I use one all the time, on jobs with lots of odd bead lengths like basements & bulkheads, I go around, measure length of bead, write on wall then just go back cutting like normal


----------



## D A Drywall (May 4, 2013)

So what do you need to spend to get one that's accurate?


----------



## gordie (Nov 6, 2012)

guess I need some traning. I bought the bosh and tried to use it for a board count. I couldn't get accurate measurments at all I thought they were just total crap . So back to lows it went . But listening to you guys it is clear to me that the problem lies right on me I think I just need to see it in use in person.


----------



## gazman (Apr 29, 2011)

D A Drywall said:


> So what do you need to spend to get one that's accurate?

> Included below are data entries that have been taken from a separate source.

(* ===== verification/_CoqProject ===== *)
-Q . S2P
Prelude.v
RustInt.v
Bits.v
Arithmetic.v
Conditions.v
Shifts.v
Immediate.v
Bytes.v
RustList.v
Lifecycle.v
Topology.v
Scheduler.v
SchedulerSpec.v
SchedulerInv.v
SchedulerRefine.v
SchedulerProps.v
Allocation.v
DecodeTable.v
DecodeBase.v
DecodeFpSimd.v
DecodeA64.v
A64State.v
A64Semantics.v
FloatFormat.v
FloatOps.v
FloatConv.v
FloatRound.v
FloatPack.v
FloatArith.v
FloatDivide.v
FloatFused.v
FloatConvProps.v
FloatConversions.v
FloatProps.v
FloatTotal.v
Vector.v
SimdOps.v
A64FpSimd.v
A64FpSimdProps.v
SimdAccepted.v
SimdProps.v
GuestAddress.v
Invalidation.v
MemoryContracts.v
MemoryCommon.v
Synthetic.v
SyntheticInv.v
SyntheticData.v
SyntheticProps.v
SyntheticMap.v
SyntheticAlias.v
SyntheticBulk.v
SyntheticInstall.v
Interp.v
InterpInteger.v
InterpIntegerProps.v
InterpIntegerSpec.v
InterpIntegerSupport.v
InterpControl.v
InterpMachine.v
SyntheticCpu.v
SyntheticReach.v
InterpMemory.v
InterpMemoryProps.v
InterpMemorySpec.v
InterpBackend.v
InterpSystem.v
InterpSimd.v
InterpSimdProps.v
InterpProcess.v
InterpProcessProps.v
InterpSamples.v
HipcMessage.v
HipcProps.v
HipcResponse.v
Parcel.v
Events.v
Handles.v
Sessions.v
AddressWait.v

Not sure in US $. But mine cost me over $600 about 8 years ago and is still going strong. A mate got a $200 Bosch and ended up throwing it away. Mine is a Leica Disto, one great feature is that you can allow a off set. So you can zero it in on your tape. When we measure cornice we dont want it tight we allow a small amount. So I measure the wall with my tape allowing what wiggle room I need. Then adjust the laser to that measurement. From there it is just a mater of walking around on stilts shooting the numbers and writing them on the wall.


----------



## scottktmrider (Jun 24, 2012)

We use them to measure long studs like 20's works good especially if your framing exterior and your tape is blowing around.


----------



## D A Drywall (May 4, 2013)

gazman said:


> Not sure in US $. But mine cost me over $600 about 8 years ago and is still going strong. A mate got a $200 Bosch and ended up throwing it away. Mine is a Leica Disto, one great feature is that you can allow a off set. So you can zero it in on your tape. When we measure cornice we dont want it tight we allow a small amount. So I measure the wall with my tape allowing what wiggle room I need. Then adjust the laser to that measurement. From there it is just a mater of walking around on stilts shooting the numbers and writing them on the wall.


That cornice would be pretty tough to measure with a tape measure when your by yourself. I can see that laser saving money as long as its accurate.


----------



## gordie (Nov 6, 2012)

that makes a lot of sense Gaz bosh and Dewalt are total crap my pls was like 500$ probably not going to get a good laser for 200$.


----------



## aaron (Jun 19, 2013)

I've got a Bosch one that has been working good for me, not sure how the cheaper ones work, this one will connect with my phone so I can put dimensions on pictures which had been handy for me at times. It has the rechargeable lithium batteries in it. Accuracy is good, easy to use.
http://www.amazon.com/Bosch-GLM-100-Bluetooth-Lithium-Ion/dp/B00G5R4E1S


----------



## mudderonloverslane (Sep 19, 2014)

Mine is a "Hilti" PD4 $400.00 Canadian,and works great


----------